Definitely, Maybe

May is the kind of horror movie that you think won’t get under your skin, but by the end of the film, you’ll have goosebumps that feel like they’re never going away. It stars Angela Bettis (The Toolbox Murders, Carrie Remake) as the awkward, asocial young adult who never really had any friends but her doll, Suzie, who was given to her by her mother with the quote, “If you can’t find a friend, make one.” 

Throughout the movie we are shown various aspects of May’s life, as she tries desperately to gain friends to stop being lonely. Of course, having very little social contact from her childhood has its downside of being socially inept come adulthood. I liked this idea of combining the trope of the lead character as the underdog and ultimately, becoming the monster. Normally, one would think that the monster is what makes a horror film horrifying, and that the monster usually does not inspire sympathy from the audience.

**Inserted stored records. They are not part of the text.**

Lemma read_io_ok i fl node l off w n :
  open_file i fl node l off w → 0 ≤ n ≤ usize_max →
  io_post i fl node l off (IoRead n) w (run_io (IoRead n) i fl node off w).
Proof.
  intros Hof Hn. pose proof Hof as [[c Hd] Hh Hs Ho].
  destruct (read_node_range_holds _ _ _ _ n Hh Ho Hn) as (r & Hr & Hres).
  cbn [run_io]. unfold Io.read_backing, io_desc. cbn [backing]. unfold Io.read_file, sbind at 1 2, gets. rewrite Hs.
  unfold sbind at 1, map_err, query. cbn [offset]. rewrite Hr.
  destruct r as [b|h|];
    [|split; [exists off; by auto|by intros ? [= <-]]|by apply (io_post_errno _ _ _ _ _ _ _ _ _ off); [by left|]].
  pose proof (zlen_nonneg l). pose proof (proj1 Hh) as Hmax. pose proof usize_max_bounds as Hu. unfold_widths. destruct Ho as [Ho0 Ho1].
  assert (Hb : off + zlen (vdata b) ≤ U64_MAX ∧ (zlen (vdata b) = 0 ∨ off + zlen (vdata b) ≤ zlen l)).
  { rewrite Hres, slicez_zlen by lia. unfold U64_MAX. lia. }
  unfold Io.advance, sbind, query, modify, sret, add64. cbn [offset]. change (vlen b) with (zlen (vdata b)).
  destruct (Z.leb_spec (off + zlen (vdata b)) U64_MAX) as [_|]; [|lia]. cbn [fst snd].
  exists l, (off + zlen (vdata b)). split; [by constructor|]. split; [|done|done|].
  - eexists. by erewrite put_desc_ofds.
  - pose proof (zlen_nonneg (vdata b)). unfold U64_MAX in *. split; lia.
Qed.

(** * Writing *)
Lemma put_fs_same w : put_fs (fs w) w = w.
Proof. by destruct w as [[[] ] ? ?]. Qed.
Lemma try_reserve_data v n v' : vec_try_reserve v n = Some v' → vdata v' = vdata v.
Proof.
  unfold vec_try_reserve. case_if; [by intros [= <-]|]. by case_if; [intros [= <-]|].
Qed.
Lemma open_at_put_desc i fl node l off off' w :
  open_file i fl node l off w → is_u64 off' → open_file i fl node l off' (put_desc i (io_desc fl node off') w).
Proof. intros [[c Hd] Hh Hs Ho] Ho'. split; [|done..]. exists c. by erewrite put_desc_ofds. Qed.

(** The last steps of a write, once room was found. *)
Lemma store_ok i fl node l off w data n l' end_ :
  open_file i fl node l off w → nodes (fs w) !! node = Some n → vdata data = l' →
  zlen l' ≤ usize_max → 0 ≤ end_ ≤ usize_max →
  open_file i fl node l' end_ (Watching.notify_inotify node [] IN_MODIFY 0
    (put_desc i (io_desc fl node end_) (Io.put_data node data w))).
Proof.
  intros [[c Hd] Hh Hs Ho] Hn Hl Hmax He. pose proof usize_max_bounds as Hu. unfold_widths.
  destruct (put_data_env node data w) as [Hheap Hsec].
  set (w1 := put_desc i (io_desc fl node end_) (Io.put_data node data w)).
  destruct (notify_inotify_same node [] IN_MODIFY 0 w1) as (Hf & Hofd & Hsc). split.
  - exists c. rewrite Hofd. unfold w1. erewrite put_desc_ofds; [done|]. by rewrite Hheap.
  - rewrite Hf. by apply (put_data_holds _ _ _ n).
  - unfold Io.secret_node. rewrite Hsc. cbn. rewrite Hsec. exact Hs.
  - split; lia.
Qed.
Lemma grow_ok node data end_ w :
  (∃ e, Io.grow node data end_ w = (w, Err e)) ∨
  ∃ data', Io.grow node data end_ w = (w, Ok data') ∧
    vdata data' = if zlen (vdata data) <? end_ then resized end_ (vdata data) else vdata data.
Proof.
  unfold Io.grow. change (vlen data) with (zlen (vdata data)). destruct (_ <? _); [|by right; eexists].
  unfold sbind, query. destruct (vec_try_reserve _ _) as [v'|] eqn:E; cbn; [right|by left; eexists].
  eexists. split; [done|]. cbn. by rewrite (try_reserve_data _ _ _ E).
Qed.

Lemma written_zlen start b l l' : written start b l l' → zlen l ≤ usize_max → start + zlen b ≤ usize_max → zlen l' ≤ usize_max.
Proof. intros [-> _] ? ?. lia. Qed.

(** A write at a settled position: finding room, and storing. *)
Definition store_at (i fl : Z) (node : nat) (start end_ : Z) (b : bytes) : stm machine Z Z :=
  do! data <- with_fs (Fs.materialize_file node) in
  do! data <- Io.grow node data end_ in
  do! _ <- modify (Io.put_data node (Vec (spliced start b (vdata data)) (vcap data))) in
  do! _ <- modify (put_desc i (io_desc fl node end_)) in
  do! _ <- modify (Watching.notify_inotify node [] IN_MODIFY 0) in
  sret (zlen b).
Definition write_at (i fl : Z) (node : nat) (off len : Z) (b : bytes) : stm machine Z Z :=
  do! start <- query (λ _, guest_size off) in
  do! end_ <- query (λ _, ok_or (checked_add_usize start (zlen b)) EFBIG) in
  do! _ <- (if len <? end_ then query (λ w, Fs.reserve (fs w) (end_ - len)) else sret ()) in
  store_at i fl node start end_ b.
Definition counted_io (m : stm machine Z Z) : stm machine ReadBackingError io_res :=
  map_err Errno (do! n <- m in sret (IoCount n)).

Section write_at.
Variables (i fl : Z) (node : nat) (l : bytes) (off start : Z) (b : bytes) (w0 w : machine) (data : vec) (n : Node).
Hypothesis Hof : open_file i fl node l start w.
Hypothesis Hn : nodes (fs w) !! node = Some n.
Hypothesis Hk : kind n = File data.
Hypothesis Hst : start = (if has_flag fl O_APPEND then zlen l else off).
Hypothesis Hdata : vdata data = l.

Lemma write_err e : io_post i fl node l off (IoWrite b) w0 (w, Err (Errno e)).
Proof. eapply io_post_errno; [|done]. rewrite Hst. destruct (has_flag fl O_APPEND); auto. Qed.

Lemma store_at_ok : start + zlen b ≤ usize_max →
  io_post i fl node l off (IoWrite b) w0 (counted_io (store_at i fl node start (start + zlen b) b) w).
Proof.
  intros Hend. pose proof (of_off _ _ _ _ _ _ Hof) as [Hs0 _]. pose proof (of_holds _ _ _ _ _ _ Hof) as [Hlmax _].
  pose proof (zlen_nonneg b). unfold counted_io, store_at, map_err, sbind, with_fs.
  rewrite (materialize_again _ _ n data) by done. rewrite put_fs_same.
  destruct (grow_ok node data (start + zlen b) w) as [[e ->]|(data' & -> & Hd')]; [apply write_err|].
  unfold modify, sret. exists (spliced start b (vdata data')), (start + zlen b).
  assert (Hw : written start b l (spliced start b (vdata data'))).
  { rewrite Hd', Hdata. by apply grown_written. }
  split; [by constructor|]. eapply store_ok; [done..| |lia]. by eapply written_zlen.
Qed.

Lemma write_at_ok : io_post i fl node l off (IoWrite b) w0 (counted_io (write_at i fl node start (zlen l) b) w).
Proof.
  unfold counted_io, write_at, map_err, sbind, query, guest_size, try_usize.
  destruct (Z.leb_spec start usize_max); [|apply write_err]. cbn [ok_or]. unfold checked_add_usize.
  destruct (Z.leb_spec (start + zlen b) usize_max) as [Hend|]; [|apply write_err]. cbn [ok_or].
  pose proof (store_at_ok Hend) as Hs. destruct (zlen l <? start + zlen b); [|exact Hs].
  pose proof (reserve_no_panic (fs w) (start + zlen b - zlen l)) as Hp.
  destruct (Fs.reserve _ _) as [[]|e|]; [exact Hs|apply write_err|done].
Qed.
End write_at.

Lemma write_io_ok i fl node l off w b :
  open_file i fl node l off w → io_post i fl node l off (IoWrite b) w (run_io (IoWrite b) i fl node off w).
Proof.
  intros Hof. cbn [run_io]. fold (counted_io (Io.write_backing i (io_desc fl node off) b)).
  assert (Herr : ∀ e w', open_file i fl node l off w' → io_post i fl node l off (IoWrite b) w (w', Err (Errno e))).
  { intros e w' ?. eapply io_post_errno; [by left|done]. }
  unfold Io.write_backing. destruct (negb _); [by apply Herr|]. cbn [backing io_desc].
  unfold Io.write_file, counted_io, map_err. unfold sbind at 1 2 3. unfold gets, with_fs.
  rewrite (of_plain _ _ _ _ _ _ Hof).
  destruct (Fs.materialize_file node (fs w)) as [v1 r1] eqn:Hm.
  destruct (with_materialized _ _ _ _ _ _ _ _ Hof Hm) as (Hp & Hof1 & Hd).
  destruct r1 as [data|e|]; [|by apply Herr|done]. destruct (Hd data eq_refl) as (Hdata & n & Hn & Hk).
  change (vlen data) with (zlen (vdata data)). rewrite Hdata. cbn [io_desc flags].
  pose proof usize_max_bounds as Hu. unfold_widths. pose proof (of_holds _ _ _ _ _ _ Hof) as [Hmax _]. pose proof (zlen_nonneg l).
  set (start := if has_flag fl O_APPEND then zlen l else off).
  assert (Hw1 : open_file i fl node l start (put_desc i (io_desc fl node start) (put_fs v1 w))).
  { eapply open_at_put_desc; [done|]. unfold start. destruct (has_flag fl O_APPEND); [split; lia|]. apply (of_off _ _ _ _ _ _ Hof). }
  pose proof (write_at_ok i fl node l off start b w _ data n Hw1 Hn Hk eq_refl Hdata) as Hok.
  unfold start in Hok |- *. destruct (has_flag fl O_APPEND); exact Hok.
Qed.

This is where the genius of director Lucky McKee comes in. He decides to mix these two tropes together, and it comes out very nicely. Oftentimes, horror movies who go down this road do not really tie these two things seamlessly. Once the underdog becomes a monster, he loses all the sympathy that he has gained from the audience, because his human part becomes thoroughly drowned by his monstrousness. In May, however, the exact opposite happens. When May becomes a monster, she becomes more human. We, as the audience, are given the chance to see the two seemingly-opposing sides to the character, and I think this is why this horror film works best. May ultimately becomes a monster, but I still felt like I rooted for her. I felt her loneliness during the start of the film and finally, her happiness at finally gaining the “perfect” friend towards the end of the film.

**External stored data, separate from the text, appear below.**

(** * Ranges of the guest's address space *)
Class AddressRanges (M : Type) := {
  (** [find_free_memory]: hint, size, alignment *)
  mem_find_free : M → Z → Z → Z → option Z;
  (** [map_memory_len]: start, length, permission; the bytes are 0 *)
  mem_map : M → Z → Z → Z → M * bool;
  (** [unmap_memory_len]: start, length; false when some of it was not mapped *)
  mem_unmap : M → Z → Z → M * bool
}.
Class AddressRangesLaws (M V : Type) `{GuestMemory M V} `{AddressRanges M} := {
  find_free_spec m hint n align a :
    0 < n → mem_find_free m hint n align = Some a →
    a mod align = 0 ∧ 0 ≤ a ∧ a + n ≤ 2 ^ 64 ∧ ∀ x, a ≤ x < a + n → mem_read m x 1 = None;
  map_spec m a n prm m' :
    0 ≤ a → mem_map m a n prm = (m', true) →
    0 < n ∧ a + n ≤ 2 ^ 64 ∧
    ∀ x, is_u64 x → mem_read m' x 1 = if decide (a ≤ x < a + n) then Some [0] else mem_read m x 1;
  map_was_free m a n prm m' : mem_map m a n prm = (m', true) → ∀ x, a ≤ x < a + n → mem_read m x 1 = None;
  map_fails m a n prm m' : mem_map m a n prm = (m', false) → m' = m;
  unmap_range_spec m a n m' r :
    0 ≤ a → 0 < n → a + n ≤ 2 ^ 64 → mem_unmap m a n = (m', r) →
    ∀ x, is_u64 x → mem_read m' x 1 = if decide (a ≤ x < a + n) then None else mem_read m x 1;
  unmap_empty m a n : n = 0 ∨ 2 ^ 64 < a + n → mem_unmap m a n = (m, false);
  (** copies and permissions leave the mapped addresses alone *)
  write_keeps m a b m' r x : mem_write m a b = (m', r) → is_Some (mem_read m' x 1) ↔ is_Some (mem_read m x 1);
  (** mapping fails only where something is mapped, permissions only where nothing is *)
  map_free m a n prm : 0 ≤ a → 0 < n → a + n ≤ 2 ^ 64 → (∀ x, a ≤ x < a + n → mem_read m x 1 = None) →
    (mem_map m a n prm).2 = true;
  update_mapped m a n prm : 0 ≤ a → a + n ≤ 2 ^ 64 → (∀ x, a ≤ x < a + n → is_Some (mem_read m x 1)) →
    (mem_update_perm m a n prm).2 = true
}.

This film reminded me of another horror movie I watched recently, Excision. Both films display a similarity in terms of how both of the lead characters are awkward women, and go through drastic steps in order to have some sense of achievement in their lives. Where they differ, however, is through their intentions. Excision’s Pauline (played by AnnaLynne McCord of the 90210 TV series that nobody seems to be watching anymore these days) does whatever she does because of her obsession with blood. May, on the other hand, just wants someone to be there for her. Ultimately, both of their motivations end up in a body count.

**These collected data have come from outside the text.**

(** No mapping call touches the counters. *)
Definition same_counts (p p' : Pager) : Prop :=
  page_ins p' = page_ins p ∧ page_ins_by_access p' = page_ins_by_access p ∧ pending p' = pending p.
Lemma unmap_counts p a x n p' : unmap p a x n = Ok p' → same_counts p p'.
Proof. unfold unmap. intros E. by inv_res E. Qed.
Lemma protect_counts p a x n prm p' : protect p a x n prm = Ok p' → same_counts p p'.
Proof. unfold protect. intros E. by inv_res E. Qed.
Lemma remap_counts p a o ol x n p' : remap p a o ol x n = Ok p' → same_counts p p'.
Proof.
  unfold remap. destruct (spaces p !! a); [|by intros [= <-]].
  destruct (remap_loop _ _ _ _ _ _ _) as [[k v]| |]; cbn [rbind]; [|done..]. case_bool_decide; [|done]. by intros [= <-].
Qed.

Section calls.
Context `{Host} {B : Type} `{NetworkBroker B} {M V : Type} `{GuestMemoryLaws M V} `{AddressRanges M}.
Context `{!AddressRangesLaws M V} (contents : ChunkedFile → bytes).
Abbreviation machine := (Machine B M V).
Abbreviation byte_of := (guest_byte contents).
Implicit Types w : machine.

Record space_ok w : Prop := {
  so_backed : backed contents w;
  so_mapped : ∀ x, is_u64 x → view_at w x ≠ [] → is_Some (mem_byte (mem w) x);
  so_resident : ∀ page, in_memory w page → view_at w page ≠ []
}.

Lemma mem_byte_None m x : mem_byte m x = None ↔ mem_read m x 1 = None.
Proof.
  unfold mem_byte. destruct (mem_read m x 1) as [b|] eqn:E; [|done]. apply mem_read_length in E; [|lia].
  destruct b; cbn; [done|]. done.
Qed.
Lemma mem_byte_Some m x : is_Some (mem_byte m x) ↔ is_Some (mem_read m x 1).
Proof. rewrite <- !not_eq_None_Some. by rewrite mem_byte_None. Qed.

I think May is just a hyperbolic way of portraying the repressions brought about by society today, especially in terms of friendship and perfection. Let’s face it: nobody is a perfect friend. How many times have we thought about having that perfect friend, one who does not have any flaws at all, and one who’s always by our side whatever happens? That’s all May ever wanted. And by the end of the movie, it certainly looks like she finally got it.